Items listed in a dataset
-=-=-

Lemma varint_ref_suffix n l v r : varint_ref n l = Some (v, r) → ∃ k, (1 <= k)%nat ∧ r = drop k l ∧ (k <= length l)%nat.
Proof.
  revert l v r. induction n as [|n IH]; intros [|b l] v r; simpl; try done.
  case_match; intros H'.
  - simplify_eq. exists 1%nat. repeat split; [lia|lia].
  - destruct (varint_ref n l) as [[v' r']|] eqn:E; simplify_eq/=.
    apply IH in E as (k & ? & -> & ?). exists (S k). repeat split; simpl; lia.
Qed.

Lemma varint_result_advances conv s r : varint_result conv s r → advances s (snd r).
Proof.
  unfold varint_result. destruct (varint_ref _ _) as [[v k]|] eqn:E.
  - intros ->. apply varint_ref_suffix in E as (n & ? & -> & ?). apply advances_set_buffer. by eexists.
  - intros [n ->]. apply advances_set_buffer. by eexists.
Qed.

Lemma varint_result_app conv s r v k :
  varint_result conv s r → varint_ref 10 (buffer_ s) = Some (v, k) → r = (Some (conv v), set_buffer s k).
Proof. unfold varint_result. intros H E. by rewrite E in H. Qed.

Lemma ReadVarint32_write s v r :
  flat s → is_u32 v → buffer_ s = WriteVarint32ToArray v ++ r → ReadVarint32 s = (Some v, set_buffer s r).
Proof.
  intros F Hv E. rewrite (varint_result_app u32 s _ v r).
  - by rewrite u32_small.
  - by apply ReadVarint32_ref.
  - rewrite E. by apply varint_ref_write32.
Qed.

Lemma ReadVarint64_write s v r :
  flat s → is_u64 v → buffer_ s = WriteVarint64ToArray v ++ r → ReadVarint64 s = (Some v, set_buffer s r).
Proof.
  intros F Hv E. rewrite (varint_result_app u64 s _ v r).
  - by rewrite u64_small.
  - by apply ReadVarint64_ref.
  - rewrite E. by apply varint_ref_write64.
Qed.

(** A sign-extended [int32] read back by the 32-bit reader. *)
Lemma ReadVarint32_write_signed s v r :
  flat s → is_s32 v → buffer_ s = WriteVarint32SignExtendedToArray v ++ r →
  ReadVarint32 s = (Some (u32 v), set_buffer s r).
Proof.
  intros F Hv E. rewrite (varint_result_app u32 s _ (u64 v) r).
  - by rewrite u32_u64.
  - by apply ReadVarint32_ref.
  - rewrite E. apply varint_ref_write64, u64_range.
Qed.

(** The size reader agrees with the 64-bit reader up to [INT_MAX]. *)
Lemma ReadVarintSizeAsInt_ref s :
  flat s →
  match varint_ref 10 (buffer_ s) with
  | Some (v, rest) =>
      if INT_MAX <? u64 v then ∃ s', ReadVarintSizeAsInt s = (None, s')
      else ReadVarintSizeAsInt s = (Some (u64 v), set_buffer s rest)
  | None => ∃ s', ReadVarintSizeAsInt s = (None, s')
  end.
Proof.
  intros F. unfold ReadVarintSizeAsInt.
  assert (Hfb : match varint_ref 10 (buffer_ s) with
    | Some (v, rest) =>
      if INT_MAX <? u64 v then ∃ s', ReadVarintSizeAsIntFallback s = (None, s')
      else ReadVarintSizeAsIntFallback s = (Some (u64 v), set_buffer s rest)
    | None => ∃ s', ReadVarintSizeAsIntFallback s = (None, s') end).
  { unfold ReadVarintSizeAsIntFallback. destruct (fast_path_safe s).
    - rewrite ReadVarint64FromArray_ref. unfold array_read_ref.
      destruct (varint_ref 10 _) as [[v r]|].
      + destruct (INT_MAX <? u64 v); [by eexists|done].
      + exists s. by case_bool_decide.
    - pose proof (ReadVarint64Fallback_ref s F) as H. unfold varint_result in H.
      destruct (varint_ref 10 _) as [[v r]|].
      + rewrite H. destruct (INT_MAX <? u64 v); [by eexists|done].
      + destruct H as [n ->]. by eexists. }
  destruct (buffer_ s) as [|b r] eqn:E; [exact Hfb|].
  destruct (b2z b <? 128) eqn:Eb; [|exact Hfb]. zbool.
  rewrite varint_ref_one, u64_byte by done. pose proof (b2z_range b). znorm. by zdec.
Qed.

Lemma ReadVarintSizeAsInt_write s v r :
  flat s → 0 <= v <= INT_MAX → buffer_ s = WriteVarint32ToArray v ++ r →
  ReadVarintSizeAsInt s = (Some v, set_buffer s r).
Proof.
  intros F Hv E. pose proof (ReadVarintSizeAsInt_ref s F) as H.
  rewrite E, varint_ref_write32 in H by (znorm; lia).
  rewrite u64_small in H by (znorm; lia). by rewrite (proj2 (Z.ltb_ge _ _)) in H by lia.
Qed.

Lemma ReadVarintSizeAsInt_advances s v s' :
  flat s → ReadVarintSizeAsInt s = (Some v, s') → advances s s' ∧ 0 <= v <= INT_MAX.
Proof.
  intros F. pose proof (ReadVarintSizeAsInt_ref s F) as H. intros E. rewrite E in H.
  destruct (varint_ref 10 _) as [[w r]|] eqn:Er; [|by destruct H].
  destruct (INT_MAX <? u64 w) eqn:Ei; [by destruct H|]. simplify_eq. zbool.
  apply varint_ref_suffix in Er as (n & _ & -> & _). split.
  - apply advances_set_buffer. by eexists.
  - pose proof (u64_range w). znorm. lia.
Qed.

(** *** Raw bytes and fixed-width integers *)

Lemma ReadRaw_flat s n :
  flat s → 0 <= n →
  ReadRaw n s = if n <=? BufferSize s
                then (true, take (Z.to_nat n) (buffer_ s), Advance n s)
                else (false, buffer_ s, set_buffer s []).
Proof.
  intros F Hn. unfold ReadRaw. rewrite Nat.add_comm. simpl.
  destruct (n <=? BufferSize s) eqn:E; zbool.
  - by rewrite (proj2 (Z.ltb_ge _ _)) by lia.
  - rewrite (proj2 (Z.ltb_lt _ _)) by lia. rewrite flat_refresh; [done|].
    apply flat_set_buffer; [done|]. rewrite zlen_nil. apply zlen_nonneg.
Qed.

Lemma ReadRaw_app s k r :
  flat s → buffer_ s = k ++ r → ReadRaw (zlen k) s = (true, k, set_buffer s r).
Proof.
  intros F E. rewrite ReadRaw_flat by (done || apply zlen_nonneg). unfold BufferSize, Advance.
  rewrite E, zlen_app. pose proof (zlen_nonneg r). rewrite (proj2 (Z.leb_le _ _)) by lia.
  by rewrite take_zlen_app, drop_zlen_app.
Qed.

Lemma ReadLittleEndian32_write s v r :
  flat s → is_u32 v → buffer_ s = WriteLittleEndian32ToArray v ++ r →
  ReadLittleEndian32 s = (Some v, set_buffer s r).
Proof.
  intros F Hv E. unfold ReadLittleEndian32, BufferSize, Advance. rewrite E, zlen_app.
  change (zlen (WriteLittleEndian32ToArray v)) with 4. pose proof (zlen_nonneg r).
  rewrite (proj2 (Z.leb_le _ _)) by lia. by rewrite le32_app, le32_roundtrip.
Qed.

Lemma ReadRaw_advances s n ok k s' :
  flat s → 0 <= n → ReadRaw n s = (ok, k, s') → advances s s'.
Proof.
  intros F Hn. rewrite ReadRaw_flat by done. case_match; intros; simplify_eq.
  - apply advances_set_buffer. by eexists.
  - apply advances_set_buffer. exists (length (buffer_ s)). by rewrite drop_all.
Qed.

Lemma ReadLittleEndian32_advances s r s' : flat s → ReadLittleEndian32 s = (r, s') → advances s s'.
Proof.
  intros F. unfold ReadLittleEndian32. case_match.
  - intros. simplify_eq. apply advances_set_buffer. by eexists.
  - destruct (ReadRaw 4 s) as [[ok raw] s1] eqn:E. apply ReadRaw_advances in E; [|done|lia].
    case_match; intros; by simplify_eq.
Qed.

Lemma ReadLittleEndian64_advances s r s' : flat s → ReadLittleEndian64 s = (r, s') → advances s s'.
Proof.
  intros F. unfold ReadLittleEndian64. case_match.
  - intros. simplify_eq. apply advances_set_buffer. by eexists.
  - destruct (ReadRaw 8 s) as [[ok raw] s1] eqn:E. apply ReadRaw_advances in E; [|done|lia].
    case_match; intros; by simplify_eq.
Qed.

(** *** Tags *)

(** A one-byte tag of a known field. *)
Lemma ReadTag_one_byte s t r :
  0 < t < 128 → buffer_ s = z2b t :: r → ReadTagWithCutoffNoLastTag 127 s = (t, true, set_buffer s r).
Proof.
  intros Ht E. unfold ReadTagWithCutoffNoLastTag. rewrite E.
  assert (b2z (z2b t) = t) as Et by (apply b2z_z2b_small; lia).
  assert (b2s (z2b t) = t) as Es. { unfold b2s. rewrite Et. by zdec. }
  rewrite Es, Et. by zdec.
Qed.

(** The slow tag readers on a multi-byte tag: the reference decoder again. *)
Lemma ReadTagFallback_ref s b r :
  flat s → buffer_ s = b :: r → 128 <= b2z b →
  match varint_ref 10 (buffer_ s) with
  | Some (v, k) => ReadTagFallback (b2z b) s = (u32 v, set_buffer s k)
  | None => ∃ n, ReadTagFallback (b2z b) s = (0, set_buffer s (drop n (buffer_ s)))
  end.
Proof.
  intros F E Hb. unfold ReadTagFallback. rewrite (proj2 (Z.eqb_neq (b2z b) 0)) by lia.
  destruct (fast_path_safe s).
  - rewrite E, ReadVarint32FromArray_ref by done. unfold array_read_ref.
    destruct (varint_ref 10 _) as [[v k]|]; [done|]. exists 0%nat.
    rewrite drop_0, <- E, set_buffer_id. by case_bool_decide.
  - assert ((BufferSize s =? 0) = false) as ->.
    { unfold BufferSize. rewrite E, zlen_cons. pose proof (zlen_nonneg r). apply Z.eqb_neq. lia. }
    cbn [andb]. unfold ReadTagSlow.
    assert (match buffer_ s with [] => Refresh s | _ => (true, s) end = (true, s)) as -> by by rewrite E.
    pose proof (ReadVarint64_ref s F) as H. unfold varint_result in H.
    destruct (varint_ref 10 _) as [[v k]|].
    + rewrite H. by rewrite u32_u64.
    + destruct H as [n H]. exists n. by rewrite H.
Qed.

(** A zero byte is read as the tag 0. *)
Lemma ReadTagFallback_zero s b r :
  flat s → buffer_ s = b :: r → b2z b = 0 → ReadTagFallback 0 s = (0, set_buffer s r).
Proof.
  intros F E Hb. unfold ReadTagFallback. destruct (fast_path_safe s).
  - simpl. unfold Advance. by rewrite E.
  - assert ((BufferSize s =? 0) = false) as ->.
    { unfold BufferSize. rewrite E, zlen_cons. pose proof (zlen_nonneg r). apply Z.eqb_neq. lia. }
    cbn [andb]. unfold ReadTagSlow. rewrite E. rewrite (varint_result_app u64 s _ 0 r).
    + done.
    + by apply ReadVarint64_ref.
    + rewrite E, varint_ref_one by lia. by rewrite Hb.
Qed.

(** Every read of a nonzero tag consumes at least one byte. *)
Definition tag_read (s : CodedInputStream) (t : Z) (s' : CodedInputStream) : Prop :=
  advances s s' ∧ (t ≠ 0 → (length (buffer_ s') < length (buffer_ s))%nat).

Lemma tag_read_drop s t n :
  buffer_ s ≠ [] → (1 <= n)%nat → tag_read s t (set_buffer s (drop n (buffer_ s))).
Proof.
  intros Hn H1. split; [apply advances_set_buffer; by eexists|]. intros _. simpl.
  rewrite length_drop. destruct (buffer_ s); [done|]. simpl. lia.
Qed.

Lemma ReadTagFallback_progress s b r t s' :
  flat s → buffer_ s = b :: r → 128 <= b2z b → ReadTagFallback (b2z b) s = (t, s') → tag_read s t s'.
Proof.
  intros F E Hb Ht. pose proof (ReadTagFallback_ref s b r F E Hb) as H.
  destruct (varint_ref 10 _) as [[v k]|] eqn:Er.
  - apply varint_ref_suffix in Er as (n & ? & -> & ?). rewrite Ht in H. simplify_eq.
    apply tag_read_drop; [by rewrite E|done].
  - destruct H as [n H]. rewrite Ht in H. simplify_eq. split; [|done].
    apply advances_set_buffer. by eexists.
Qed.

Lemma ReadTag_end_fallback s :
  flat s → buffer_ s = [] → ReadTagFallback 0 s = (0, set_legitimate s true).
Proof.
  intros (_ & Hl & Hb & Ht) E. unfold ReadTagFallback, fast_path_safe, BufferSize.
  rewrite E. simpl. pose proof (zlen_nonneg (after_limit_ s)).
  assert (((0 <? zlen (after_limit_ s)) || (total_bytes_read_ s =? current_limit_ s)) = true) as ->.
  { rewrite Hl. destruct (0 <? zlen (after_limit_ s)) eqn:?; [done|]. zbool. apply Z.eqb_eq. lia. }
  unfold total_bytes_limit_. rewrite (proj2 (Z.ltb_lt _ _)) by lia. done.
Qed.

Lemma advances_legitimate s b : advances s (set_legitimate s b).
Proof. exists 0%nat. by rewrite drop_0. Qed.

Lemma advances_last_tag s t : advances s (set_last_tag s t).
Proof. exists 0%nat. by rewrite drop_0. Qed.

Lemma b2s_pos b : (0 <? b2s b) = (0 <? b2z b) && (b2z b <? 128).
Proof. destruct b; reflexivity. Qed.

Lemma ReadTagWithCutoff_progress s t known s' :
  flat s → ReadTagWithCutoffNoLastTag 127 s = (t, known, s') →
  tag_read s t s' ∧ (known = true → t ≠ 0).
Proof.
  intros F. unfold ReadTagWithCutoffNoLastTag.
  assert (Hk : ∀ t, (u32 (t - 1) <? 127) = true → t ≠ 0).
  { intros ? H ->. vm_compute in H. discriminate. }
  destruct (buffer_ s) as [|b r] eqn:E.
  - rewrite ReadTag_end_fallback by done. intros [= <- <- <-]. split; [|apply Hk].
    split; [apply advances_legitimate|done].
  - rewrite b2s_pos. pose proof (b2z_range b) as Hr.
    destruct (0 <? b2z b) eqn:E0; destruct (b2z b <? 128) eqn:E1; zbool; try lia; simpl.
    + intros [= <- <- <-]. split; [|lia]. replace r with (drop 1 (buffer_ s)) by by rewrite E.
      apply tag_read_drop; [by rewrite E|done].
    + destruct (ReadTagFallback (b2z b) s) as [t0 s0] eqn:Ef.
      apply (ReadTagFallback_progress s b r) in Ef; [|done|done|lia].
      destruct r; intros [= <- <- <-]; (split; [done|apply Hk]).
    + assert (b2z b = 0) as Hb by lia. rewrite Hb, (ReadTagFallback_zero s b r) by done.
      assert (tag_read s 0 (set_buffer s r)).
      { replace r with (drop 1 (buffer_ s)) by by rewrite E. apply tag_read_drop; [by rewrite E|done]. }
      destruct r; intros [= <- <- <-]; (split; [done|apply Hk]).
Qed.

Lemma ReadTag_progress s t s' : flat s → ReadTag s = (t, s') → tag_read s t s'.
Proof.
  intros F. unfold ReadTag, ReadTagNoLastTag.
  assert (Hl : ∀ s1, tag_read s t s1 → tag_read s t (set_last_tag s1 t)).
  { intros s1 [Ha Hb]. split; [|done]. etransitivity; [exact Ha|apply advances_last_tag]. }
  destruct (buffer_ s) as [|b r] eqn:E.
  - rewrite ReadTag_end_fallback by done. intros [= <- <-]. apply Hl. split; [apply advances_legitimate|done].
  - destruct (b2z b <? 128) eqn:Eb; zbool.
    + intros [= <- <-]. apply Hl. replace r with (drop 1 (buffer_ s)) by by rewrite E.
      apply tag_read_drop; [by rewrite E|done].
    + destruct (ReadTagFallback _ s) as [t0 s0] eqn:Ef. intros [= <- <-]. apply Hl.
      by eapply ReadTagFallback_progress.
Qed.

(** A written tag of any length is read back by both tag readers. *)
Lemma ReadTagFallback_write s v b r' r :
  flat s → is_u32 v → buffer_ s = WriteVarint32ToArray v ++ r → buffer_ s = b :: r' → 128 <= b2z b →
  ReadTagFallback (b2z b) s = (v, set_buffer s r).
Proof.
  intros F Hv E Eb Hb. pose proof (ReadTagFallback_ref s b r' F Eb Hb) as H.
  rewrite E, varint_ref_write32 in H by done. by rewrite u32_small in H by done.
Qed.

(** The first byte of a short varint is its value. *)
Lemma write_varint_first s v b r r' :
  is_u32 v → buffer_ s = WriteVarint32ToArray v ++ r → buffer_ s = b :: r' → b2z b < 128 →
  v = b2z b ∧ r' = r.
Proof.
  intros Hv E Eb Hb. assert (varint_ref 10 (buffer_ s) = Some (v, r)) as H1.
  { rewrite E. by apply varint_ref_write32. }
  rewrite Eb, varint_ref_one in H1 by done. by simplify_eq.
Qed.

-=-=-

** Work task **
Each line above from the one with "flat s → ReadVarintSizeAsInt" up to and including the one with "(** *** Raw bytes and fixed-width integers *)" must be set down exactly, and no line outside that span may appear.

** Answer to this exercise **
  flat s → ReadVarintSizeAsInt s = (Some v, s') → advances s s' ∧ 0 <= v <= INT_MAX.
Proof.
  intros F. pose proof (ReadVarintSizeAsInt_ref s F) as H. intros E. rewrite E in H.
  destruct (varint_ref 10 _) as [[w r]|] eqn:Er; [|by destruct H].
  destruct (INT_MAX <? u64 w) eqn:Ei; [by destruct H|]. simplify_eq. zbool.
  apply varint_ref_suffix in Er as (n & _ & -> & _). split.
  - apply advances_set_buffer. by eexists.
  - pose proof (u64_range w). znorm. lia.
Qed.

(** *** Raw bytes and fixed-width integers *)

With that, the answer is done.